§ Data for processing
Definition lookup_flags : list Flags.flag :=
  Ddns.strings ["resolver"; "selector"] ++ [Flags.mkFlag (str "timeout") Flags.KDuration; Flags.mkFlag (str "discover") Flags.KBool]
  ++ Ddns.strings ["rpc"; "deployments"; "resolver-registry"; "namespace"].
Definition lookup_switches : list bytes := [str "discover"].
Definition fetch_flags : list Flags.flag :=
  Ddns.strings ["resolver"; "selector"; "o"] ++ [Flags.mkFlag (str "timeout") Flags.KDuration] ++ Ddns.strings ["peer"].

(** multiFlag: every value of a repeatable flag, in order. *)
Definition multiFlag (name : bytes) (vs : list (bytes * bytes)) : list bytes :=
  map snd (List.filter (fun p => bool_decide (p.1 = name)) vs).

Section Clients.
Context {K : Contract.Keccak} {IM : Contract.Immutables} {UC : UnicodeCase} {HX : Hexutil}.
Context {SP : Pki.SortPairs} {Priv Pub : Type} {EC : Pki.EthCrypto Priv Pub} {EdPriv : Type} {ED : Pki.Ed25519 EdPriv}.
Context {St : Type} {MI : Zk.Mimc St} {CCS PK VK Wit PubWit : Type} {GR : Zk.Groth16 CCS PK VK Wit PubWit}.
Variable namespace_addr registry_addr incentives_addr directory_addr : address.
Variable artifact : bytes -> option bytes.
Variable HexToAddress : bytes -> address.
Variable ParseDuration : bytes -> option Z.
Variable unmarshal_envelope : bytes -> option Pki.Envelope.
Variable unmarshal_response : bytes -> option Lookup.resolveResponse.
Variable Sum256 : bytes -> bytes.
Variable DetectContentType : bytes -> bytes.
Variable ParseMediaType : bytes -> option bytes.
Variable s : surroundings.

#[local] Instance bound : Bound node error () opts txn log := Node.node_bound namespace_addr registry_addr incentives_addr directory_addr.
(** A sender without a node: the node of the descriptor is looked up, and
    then [AttributeError] is raised and nothing is handed over. *)
Lemma reply_exit_no_node_attr (self : GenBase) (local_pid reason : value)
    (w : registry) (reqs : list request) :
  w !! node_name_ self = Some reqs ->
  getattr (sender_ self) "node_" = Raise AttributeError ->
  reply_exit self local_pid reason w = (Raise AttributeError, w).
Proof.
  intros Hw Hnode.
  unfold reply_exit, mbind, effect_bind, all_nodes_getitem, lift.
  rewrite Hw, Hnode. reflexivity.
Qed.

(** C6 on the sample context, and on the descriptor of an [is_auth]
    request. *)
Lemma reply_sends_once_witness :
  reply context_sample (VPid (VAtom "py@127.0.0.1") 1 0 0) (VAtom "ok")
    registry_sample =
    (Return tt,
     <["py@127.0.0.1" :=
         [SendReq (VPid (VAtom "py@127.0.0.1") 1 0 0) pid_sample
            (VTuple [ref_sample; VAtom "ok"])]]> registry_sample) /\
  exists sender_mref gcmsg msender mref,
    VTuple [gen_call_tag; VTuple [pid_sample; ref_sample];
            VTuple [VAtom "is_auth"; VAtom "erl@127.0.0.1"]] =
      VTuple [gen_call_tag; sender_mref; gcmsg] /\
    unpack2 sender_mref = Return (msender, mref) /\
    reply context_sample (VPid (VAtom "py@127.0.0.1") 1 0 0) (VAtom "yes")
      registry_sample =
      (Return tt,
       <["py@127.0.0.1" :=
           [SendReq (VPid (VAtom "py@127.0.0.1") 1 0 0) msender
              (VTuple [mref; VAtom "yes"])]]> registry_sample).
Proof.
  split.
  - apply (proj1 reply_sends_once context_sample _ _ registry_sample []).
    reflexivity.
  - apply (proj2 reply_sends_once
             (VTuple [gen_call_tag; VTuple [pid_sample; ref_sample];
                      VTuple [VAtom "is_auth"; VAtom "erl@127.0.0.1"]])
             "py@127.0.0.1"
             (GenIncomingMessage_new pid_sample ref_sample
                (VTuple [VAtom "is_auth"; VAtom "erl@127.0.0.1"])
                "py@127.0.0.1")
             (VPid (VAtom "py@127.0.0.1") 1 0 0) (VAtom "yes")
             registry_sample []); reflexivity.
Defined.

(** C5 on the sample context: the directive goes through the node
    [py@127.0.0.1] of the descriptor and names [erl@127.0.0.1], the node of
    the sender, as the receiving node. *)
Lemma reply_exit_directs_once_witness :
  reply_exit context_sample (VPid (VAtom "py@127.0.0.1") 1 0 0)
    (VAtom "badarg") registry_sample =
    (Return tt,
     <["py@127.0.0.1" :=
         [DistCommandReq (VStr "erl@127.0.0.1")
            (VTuple [VStr "monitor_p_exit"; VPid (VAtom "py@127.0.0.1") 1 0 0;
                     pid_sample; ref_sample; VAtom "badarg"])]]>
       registry_sample).
Proof.
  apply (reply_exit_directs_once context_sample _ _ registry_sample []
           (VAtom "erl@127.0.0.1") (VStr "erl@127.0.0.1")); reflexivity.
Defined.

(** * Further properties of the decoders *)

(** ** The builtins *)

Lemma getattr_raises (v : value) (name : string) (e : exn) :
  getattr v name = Raise e -> e = AttributeError.
Proof.
  destruct v; cbn;
    repeat match goal with
           | |- context [if ?b then _ else _] => destruct b
           end; congruence.
Qed.

Lemma py_iter_raises (v : value) (e : exn) :
  py_iter v = Raise e -> e = TypeError.
Proof. destruct v; cbn; congruence. Qed.

Lemma py_len_raises (v : value) (e : exn) :
  py_len v = Raise e -> e = TypeError.
Proof. destruct v; cbn; congruence. Qed.

Lemma unpack2_raises (v : value) (e : exn) :
  unpack2 v = Raise e -> e = ValueError \/ e = TypeError.
Proof.
  unfold unpack2. destruct (py_iter v) as [xs|e'] eqn:Hiter; cbn.
  - destruct xs as [|a [|b [|? ?]]]; intros H;
      solve [discriminate H | injection H as <-; auto].
  - intros H. injection H as <-. right. exact (py_iter_raises _ _ Hiter).
Qed.

Lemma length_list_ascii_of_string (s : string) :
  length (list_ascii_of_string s) = String.length s.
Proof. induction s as [|c s IH]; cbn; [reflexivity | now rewrite IH]. Qed.

(** What has a length is iterable, and yields as many values. *)
Lemma py_len_iter (v : value) (n : nat) :
  py_len v = Return n ->
  exists xs, py_iter v = Return xs /\ length xs = n.
Proof.
  destruct v; cbn; try discriminate; intros H; injection H as <-.
  - eexists. split; [reflexivity|].
    now rewrite length_map, length_list_ascii_of_string.
  - eexists. split; [reflexivity|]. now rewrite length_map.
  - eexists. split; reflexivity.
  - eexists. split; reflexivity.
Qed.

(** ** Outcomes of the decoders *)

Section DecoderOutcomes.

Variable py_str : value -> string.
Variable node_name : string.
Lemma sendCommand_requestHook_plain config moduleVersion c span w :
  is_closure (config_get config "requestHook") = false ->
  let w' := snd (sendCommand_requestHook extern config moduleVersion (VObj c) span w) in
  spans w' = spans w /\
  events w' =
    events w ++
    (if truthy (config_get config "requestHook")
     then call_events (config_get config "requestHook") VUndefined
            [VSpan span;
             VRequestInfo moduleVersion (heap_get (heap w) c "name")
               (heap_get (heap w) c "args")]
     else []).
Proof.
  intros Hhook w'. subst w'. unfold sendCommand_requestHook.
  destruct (truthy (config_get config "requestHook")).
  2: { simpl. rewrite app_nil_r. auto. }
  destruct (call_plain extern (config_get config "requestHook") VUndefined
              [VSpan span;
               VRequestInfo moduleVersion (heap_get (heap w) c "name")
                 (heap_get (heap w) c "args")] w Hhook) as ((Hs & _) & He & _).
  cbv [bind safeExecuteInTheMiddle request_hook_failed]. simpl.
  destruct (call extern (config_get config "requestHook") _ _ w) as [[r | e] w1];
    simpl in *.
  - auto.
  - rewrite andb_false_r. destruct (truthy e); simpl; auto.
Qed.

(** X9.  A traced dispatch, in order: the serializer is called with the
    command's name and arguments, the span is started, the request hook
    (when one is configured) is called with the span and the request
    information, and only then the original dispatch is called with the
    receiver and the arguments of the wrapper; when it throws, the
    exception is recorded, the status set and the span ended, and nothing
    else crosses the boundary. *)
Theorem traced_dispatch_order
    (instrumentation : Instrumentation) (moduleVersion this : Value)
    (rest : list Value) (c f : nat) (attributes : gmap string Value)
    (w wa : World) :
  let config := getConfig instrumentation in
  let serializer :=
    js_or (config_get config "dbStatementSerializer") defaultDbStatementSerializer in
  let hook := config_get config "requestHook" in
  let id := length (spans w) in
  let run :=
    _traceSendCommand extern defaultDbStatementSerializer instrumentation (VHost f)
      moduleVersion this (VObj c :: rest) w in
  is_true (config_get config "requireParentSpan")
    && match active_span w with None => true | Some _ => false end = false ->
  sendCommand_attributes extern instrumentation serializer this (VObj c) w
    = (Ok attributes, wa) ->
  is_closure serializer = false ->
  is_closure hook = false ->
  events (snd run) =
    events w ++
    call_events serializer VUndefined
      [heap_get (heap w) c "name"; heap_get (heap w) c "args"] ++
    [EvStartSpan id] ++
    (if truthy hook
     then call_events hook VUndefined
            [VSpan id;
             VRequestInfo moduleVersion (heap_get (heap wa) c "name")
               (heap_get (heap wa) c "args")]
     else []) ++
    [EvCall f this (VObj c :: rest)] ++
    match fst run with
    | Throw e =>
        [EvRecordException id e;
         EvSetStatus id ERROR (error_message (heap (snd run)) e);
         EvEnd id]
    | Ok _ => []
    end.
Proof.
  intros config serializer hook id run Hg2 Hattr Hser Hhook. subst run.
  rewrite (traceSendCommand_traced extern defaultDbStatementSerializer
             instrumentation (VHost f) moduleVersion this (VObj c :: rest) w
             eq_refl Hg2).
  change (arg 0 (VObj c :: rest)) with (VObj c). fold config serializer.
  rewrite Hattr, get_prop_obj.
  destruct (sendCommand_attributes_spec extern instrumentation serializer this
              (VObj c) w attributes wa Hattr)
    as (name & cmdArgs & dbStatement & Hname & Hargs & Hcall & _).
  rewrite get_prop_obj in Hname, Hargs.
  injection Hname as <-. injection Hargs as <-.
  destruct (call_plain extern serializer VUndefined
              [heap_get (heap w) c "name"; heap_get (heap w) c "args"] w Hser)
    as ((Hsa & _) & Hea & _).
  rewrite Hcall in Hsa, Hea. cbn [snd] in Hsa, Hea.
  rewrite Hsa. fold id.
  destruct (sendCommand_requestHook_plain config moduleVersion c id
              (span_opened (heap_get (heap wa) c "name") attributes wa) Hhook)
    as [Hsh Heh].
  fold hook in Heh.
  set (wh := snd (sendCommand_requestHook extern config moduleVersion (VObj c) id
                    (span_opened (heap_get (heap wa) c "name") attributes wa)))
    in *.
  simpl in Heh. rewrite Hea in Heh.
  rewrite sendCommand_dispatch_spec, call_host_eq.
  destruct (extern f this (VObj c :: rest) (heap wh)) as [[v | err] h1];
    cbn [fst snd].
  - simpl. rewrite Heh, Hsa. fold id. rewrite <- !app_assoc. simpl.
    rewrite ?app_nil_r. reflexivity.
  - rewrite endSpan_error. simpl. rewrite Heh, Hsa. fold id.
    rewrite <- !app_assoc. simpl. reflexivity.
Qed.

End Order.

(** ** The spans the wrappers open *)

Section Opened.

Variable extern : nat -> Value -> list Value -> gmap nat (gmap string Value) ->
                  HostResult * gmap nat (gmap string Value).
Variable defaultDbStatementSerializer : Value.

Lemma keep_connection_dispatch original this arguments span :
  steps spans_keep_identity (connection_dispatch extern original this arguments span).
Proof.
  apply steps_connection_dispatch;
    first [ exact keep_refl | exact keep_trans | exact (keep_host extern)
          | exact keep_record | exact keep_status | exact keep_end
          | exact keep_diag ].
Qed.

Lemma getClientAttributes_no_operation host port s :
  getClientAttributes host port s !! ATTR_DB_OPERATION_NAME = None.
Proof.
  unfold getClientAttributes, Object_assign.
  destruct (has_flag s SemconvStability.OLD), (has_flag s SemconvStability.STABLE);
    unfold ATTR_DB_SYSTEM, ATTR_NET_PEER_NAME, ATTR_NET_PEER_PORT,
      ATTR_DB_CONNECTION_STRING, ATTR_DB_SYSTEM_NAME, ATTR_SERVER_ADDRESS,
      ATTR_SERVER_PORT, ATTR_DB_OPERATION_NAME;
    simplify_map_eq; reflexivity.
Qed.

Lemma sendCommand_attributes_client instrumentation serializer this cmd w
    attributes wa :
  sendCommand_attributes extern instrumentation serializer this cmd w
    = (Ok attributes, wa) ->
  exists operationName options host port,
    get_prop cmd "name" w = (Ok operationName, w) /\
    get_prop this "options" w = (Ok options, w) /\
    get_prop options "host" w = (Ok host, w) /\
    get_prop options "port" w = (Ok port, w) /\
    attributes !! ATTR_DB_OPERATION_NAME =
      (if has_flag (_semconvStability instrumentation) SemconvStability.STABLE
       then Some operationName else None) /\
    (forall k,
        k <> ATTR_DB_OPERATION_NAME -> k <> ATTR_DB_STATEMENT ->
        k <> ATTR_DB_QUERY_TEXT ->
        attributes !! k =
          getClientAttributes host port (_semconvStability instrumentation) !! k).
Proof.
  unfold sendCommand_attributes.
  unfold bind at 1. rewrite (get_prop_pair cmd "name" w).
  destruct (fst (get_prop cmd "name" w)) as [name | e] eqn:Hname;
    cbv beta iota; [| intros [=]].
  unfold bind at 1. rewrite (get_prop_pair this "options" w).
  destruct (fst (get_prop this "options" w)) as [options | e] eqn:Hopt;
    cbv beta iota; [| intros [=]].
  unfold bind at 1. rewrite (get_prop_pair options "host" w).
  destruct (fst (get_prop options "host" w)) as [host | e] eqn:Hhost;
    cbv beta iota; [| intros [=]].
  unfold bind at 1. rewrite (get_prop_pair options "port" w).
  destruct (fst (get_prop options "port" w)) as [port | e] eqn:Hport;
    cbv beta iota; [| intros [=]].
  unfold bind at 1. rewrite (get_prop_pair cmd "name" w), Hname. cbv beta iota.
  unfold bind at 1. rewrite (get_prop_pair cmd "args" w).
  destruct (fst (get_prop cmd "args" w)) as [cmdArgs | e];
    cbv beta iota; [| intros [=]].
  unfold bind at 1.
  destruct (call extern serializer VUndefined [name; cmdArgs] w)
    as [[dbStatement | e] w'] eqn:Hser; [| intros [=]].
  unfold ret. intros [= <- <-].
  exists name, options, host, port.
  split; [first [reflexivity | rewrite (get_prop_pair cmd "name" w), Hname; reflexivity] |].
  split; [first [reflexivity | rewrite (get_prop_pair this "options" w), Hopt; reflexivity] |].
  split; [first [reflexivity | rewrite (get_prop_pair options "host" w), Hhost; reflexivity] |].
  split; [first [reflexivity | rewrite (get_prop_pair options "port" w), Hport; reflexivity] |].
  pose proof (getClientAttributes_no_operation host port
                (_semconvStability instrumentation)) as Hop.
  split.
  - destruct (has_flag _ SemconvStability.OLD),
      (has_flag _ SemconvStability.STABLE), (nullish dbStatement); simpl;
      unfold ATTR_DB_OPERATION_NAME, ATTR_DB_STATEMENT, ATTR_DB_QUERY_TEXT in *;
      simplify_map_eq; first [reflexivity | assumption].
  - intros k Hk1 Hk2 Hk3.
    destruct (has_flag _ SemconvStability.OLD),
      (has_flag _ SemconvStability.STABLE), (nullish dbStatement); simpl;
      rewrite ?lookup_insert_ne by congruence; reflexivity.
Qed.
Definition repr (p : Path) : string :=
  "PosixPath(" +:+ quote +:+ fspath p +:+ quote +:+ ")".

(** [p.name]: the final component, if any. *)
Definition name (p : Path) : string := List.last (parts p) EmptyString.

Fixpoint rfind (c : ascii) (s : string) : option nat :=
  match s with
  | EmptyString => None
  | String a t =>
      match rfind c t with
      | Some i => Some (S i)
      | None => if Ascii.eqb a c then Some O else None
      end
  end.

Fixpoint take (n : nat) (s : string) : string :=
  match n, s with
  | S n', String c t => String c (take n' t)
  | _, _ => EmptyString
  end.

(** [name[i:]] for the last dot [i] of [name], unless the dot is the first
    or the last character. *)
Definition suffix_of (name : string) : string :=
  match rfind "." name with
  | Some i =>
      if ((0 <? i) && (i <? String.length name - 1))%nat then Json.drop i name
      else EmptyString
  | None => EmptyString
  end.

Definition suffix (p : Path) : string := suffix_of (name p).

(** [p.stem]: the final component without its suffix. *)
Definition stem (p : Path) : string :=
  take (String.length (name p) - String.length (suffix p)) (name p).

Fixpoint contains (c : ascii) (s : string) : bool :=
  match s with
  | EmptyString => false
  | String a t => Ascii.eqb a c || contains c t
  end.

(** [p.with_suffix(suffix)]. *)
Definition with_suffix (p : Path) (sfx : string) : res Path :=
  if contains "/" sfx then
    raise ValueError ("Invalid suffix " +:+ quote +:+ sfx +:+ quote)
  else if (negb (String.eqb sfx EmptyString) && negb (String.prefix "." sfx))
          || String.eqb sfx "." then
    raise ValueError ("Invalid suffix " +:+ quote +:+ sfx +:+ quote)
  else if String.eqb (name p) EmptyString then
    raise ValueError (repr p +:+ " has an empty name")
  else
    inr (mkPath (anchor p) (List.removelast (parts p) ++ [stem p +:+ sfx])).

(** [p.parent]. *)
Definition parent (p : Path) : Path := mkPath (anchor p) (List.removelast (parts p)).

End Pathlib.

(** ** The operating system: files, handles, locks and the log *)

Module Os.
Import Py Pathlib.

Inductive level := INFO | WARNING.

(** A call of a logger method: the method and the payload handed to
    [json.dumps]. Whether the record reaches standard output depends on
    [LOG_LEVEL]; the model keeps the call. *)
Definition record : Type := level * list (string * value).

(** A file object open for writing: the path it was opened on (it stands
    for the file at that path) and the text written to it that has not
    reached the file yet. *)
Record file_object := File { file_path : string; buffer : string }.

(** The state shared by every process and thread of the service.
    - [files]: the bytes of each regular file a process can reach, by path;
    - [handles]: the file objects open for writing;
    - [flocks]: the files under an exclusive [flock] and the handle that
      holds it;
    - [refused]: the paths at which the operating system answers with an
      error other than "no such file" when there is no file to reach (a
      directory above them that may not be searched, an input/output
      error), and the exception Python makes of it;
    - [log]: the logger calls so far, oldest first. *)
Record world := World {
  files : gmap string string;
  handles : gmap nat file_object;
  flocks : gmap string nat;
  refused : gmap string exn;
  log : list record
}.

(** Who runs a piece of code: [os.getpid()], [threading.get_ident()], and
    the arrays and objects the JSON scanner may enter, beyond a first one,
    before the recursion limit of the interpreter stops it. *)
Record caller := Caller { pid : Z; tid : Z; spare : nat }.

Definition room (c : caller) : nat := S (spare c).

Inductive flock_op := LOCK_EX | LOCK_UN.

(** The atomic actions of the code on the world, indexed by what they return. *)
Inductive action : Type -> Type :=
| Exists (p : Path) : action bool             (* [p.exists()] *)
| ReadBytes (p : Path) : action string        (* [p.open("r")]: the bytes it will read *)
| Mkdir (p : Path) : action unit              (* [p.mkdir(parents=True, exist_ok=True)] *)
| OpenW (p : Path) : action nat               (* [p.open("w")] *)
| Write (h : nat) (s : string) : action unit  (* [h.write(s)] *)
| Close (h : nat) : action unit               (* [h.close()] *)
| Replace (src dst : Path) : action unit      (* [src.replace(dst)] *)
| Flock (h : nat) (op : flock_op) : action unit
| Getpid : action Z
| GetIdent : action Z
| Room : action nat                           (* the stack left to [json.load] *)
| Log (lvl : level) (payload : list (string * value)) : action unit.

Definition closed_file {A} : res A := raise ValueError "I/O operation on closed file".

Definition set_files (w : world) (f : gmap string string) : world :=
  World f (handles w) (flocks w) (refused w) (log w).

(** [NAME_MAX] and [PATH_MAX] of Linux, in bytes. *)
Definition name_max : nat := 255.
Definition path_max : nat := 4096.

Definition too_long (p : string) : bool :=
  (path_max <=? String.length p)%nat
  || existsb (fun x => (name_max <? String.length x)%nat) (split_sep p).

(** The error of the operating system for a path at which there is no file
    to reach, when it is not "no such file". *)
Definition refusal (w : world) (p : string) : option exn :=
  if too_long p then
    Some (Exn OSError ("[Errno 36] File name too long: " +:+ quote +:+ p +:+ quote))
  else refused w !! p.

(** The files after [h.close()] has written the buffer of [h]: its bytes
    go over the first bytes of the file, which [open("w")] had emptied. *)
Definition flushed (h : nat) (w : world) : gmap string string :=
  match handles w !! h with
  | Some (File f (String c b)) =>
      match files w !! f with
      | Some cur =>
          <[f := String c b +:+ Json.drop (String.length (String c b)) cur]> (files w)
      | None => files w
      end
  | _ => files w
  end.

(** [exec c a w]: the answer of action [a] run by [c] in world [w] and the
    world after it, or [None] when the action has to wait ([LOCK_EX] on a
    file another handle has locked). [exists()] raises the errors of the
    operating system other than "no such file". Opening for writing creates
    or empties the file; what is written stays in the buffer of the file
    object until it is closed; closing a handle gives up its lock; a file
    that replaces another takes its name and leaves its own. *)
Definition exec (c : caller) {R} (a : action R) (w : world) : option (res R * world) :=
  match a in action R return option (res R * world) with
  | Exists p =>
      match files w !! fspath p with
      | Some _ => Some (inr true, w)
      | None =>
          match refusal w (fspath p) with
          | Some e => Some (inl e, w)
          | None => Some (inr false, w)
          end
      end
  | ReadBytes p =>
      match files w !! fspath p with
      | Some raw => Some (inr raw, w)
      | None =>
          match refusal w (fspath p) with
          | Some e => Some (inl e, w)
          | None => Some (raise FileNotFoundError
                            ("[Errno 2] No such file or directory: "
                             +:+ quote +:+ fspath p +:+ quote), w)
          end
      end
  | Mkdir p => Some (inr tt, w)
  | OpenW p =>
      let h := fresh (dom (handles w)) in
      Some (inr h, World (<[fspath p := EmptyString]> (files w))
                         (<[h := File (fspath p) EmptyString]> (handles w))
                         (flocks w) (refused w) (log w))
  | Write h s =>
      match handles w !! h with
      | Some f =>
          Some (inr tt, World (files w)
                              (<[h := File (file_path f) (buffer f +:+ s)]> (handles w))
                              (flocks w) (refused w) (log w))
      | None => Some (closed_file, w)
      end
  | Close h =>
      Some (inr tt, World (flushed h w) (delete h (handles w))
                          (filter (fun kv => kv.2 ≠ h) (flocks w)) (refused w) (log w))
  | Replace src dst =>
      match files w !! fspath src with
      | Some raw => Some (inr tt, set_files w (<[fspath dst := raw]>
                                                  (delete (fspath src) (files w))))
      | None =>
          match refusal w (fspath src) with
          | Some e => Some (inl e, w)
          | None => Some (raise FileNotFoundError
                            ("[Errno 2] No such file or directory: "
                             +:+ quote +:+ fspath src +:+ quote +:+ " -> "
                             +:+ quote +:+ fspath dst +:+ quote), w)
          end
      end
  | Flock h LOCK_EX =>
      match handles w !! h with
      | Some f =>
          match flocks w !! file_path f with
          | Some h' => if decide (h' = h) then Some (inr tt, w) else None
          | None =>
              Some (inr tt, World (files w) (handles w) (<[file_path f := h]> (flocks w))
                                  (refused w) (log w))
          end
      | None => Some (closed_file, w)
      end
  | Flock h LOCK_UN =>
      match handles w !! h with
      | Some f =>
          Some (inr tt, World (files w) (handles w)
                              (filter (fun kv => kv.2 ≠ h) (flocks w)) (refused w) (log w))
      | None => Some (closed_file, w)
      end
  | Getpid => Some (inr (pid c), w)
  | GetIdent => Some (inr (tid c), w)
  | Room => Some (inr (room c), w)
  | Log lvl payload =>
      Some (inr tt, World (files w) (handles w) (flocks w) (refused w)
                          (log w ++ [(lvl, payload)]))
  end.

§ Description of the task
Your output should consist solely of the lines from the beginning of the entries through the line containing "Variable unmarshal_envelope : bytes", reproduced exactly.

§ Written solution
Definition lookup_flags : list Flags.flag :=
  Ddns.strings ["resolver"; "selector"] ++ [Flags.mkFlag (str "timeout") Flags.KDuration; Flags.mkFlag (str "discover") Flags.KBool]
  ++ Ddns.strings ["rpc"; "deployments"; "resolver-registry"; "namespace"].
Definition lookup_switches : list bytes := [str "discover"].
Definition fetch_flags : list Flags.flag :=
  Ddns.strings ["resolver"; "selector"; "o"] ++ [Flags.mkFlag (str "timeout") Flags.KDuration] ++ Ddns.strings ["peer"].

(** multiFlag: every value of a repeatable flag, in order. *)
Definition multiFlag (name : bytes) (vs : list (bytes * bytes)) : list bytes :=
  map snd (List.filter (fun p => bool_decide (p.1 = name)) vs).

Section Clients.
Context {K : Contract.Keccak} {IM : Contract.Immutables} {UC : UnicodeCase} {HX : Hexutil}.
Context {SP : Pki.SortPairs} {Priv Pub : Type} {EC : Pki.EthCrypto Priv Pub} {EdPriv : Type} {ED : Pki.Ed25519 EdPriv}.
Context {St : Type} {MI : Zk.Mimc St} {CCS PK VK Wit PubWit : Type} {GR : Zk.Groth16 CCS PK VK Wit PubWit}.
Variable namespace_addr registry_addr incentives_addr directory_addr : address.
Variable artifact : bytes -> option bytes.
Variable HexToAddress : bytes -> address.
Variable ParseDuration : bytes -> option Z.
Variable unmarshal_envelope : bytes -> option Pki.Envelope.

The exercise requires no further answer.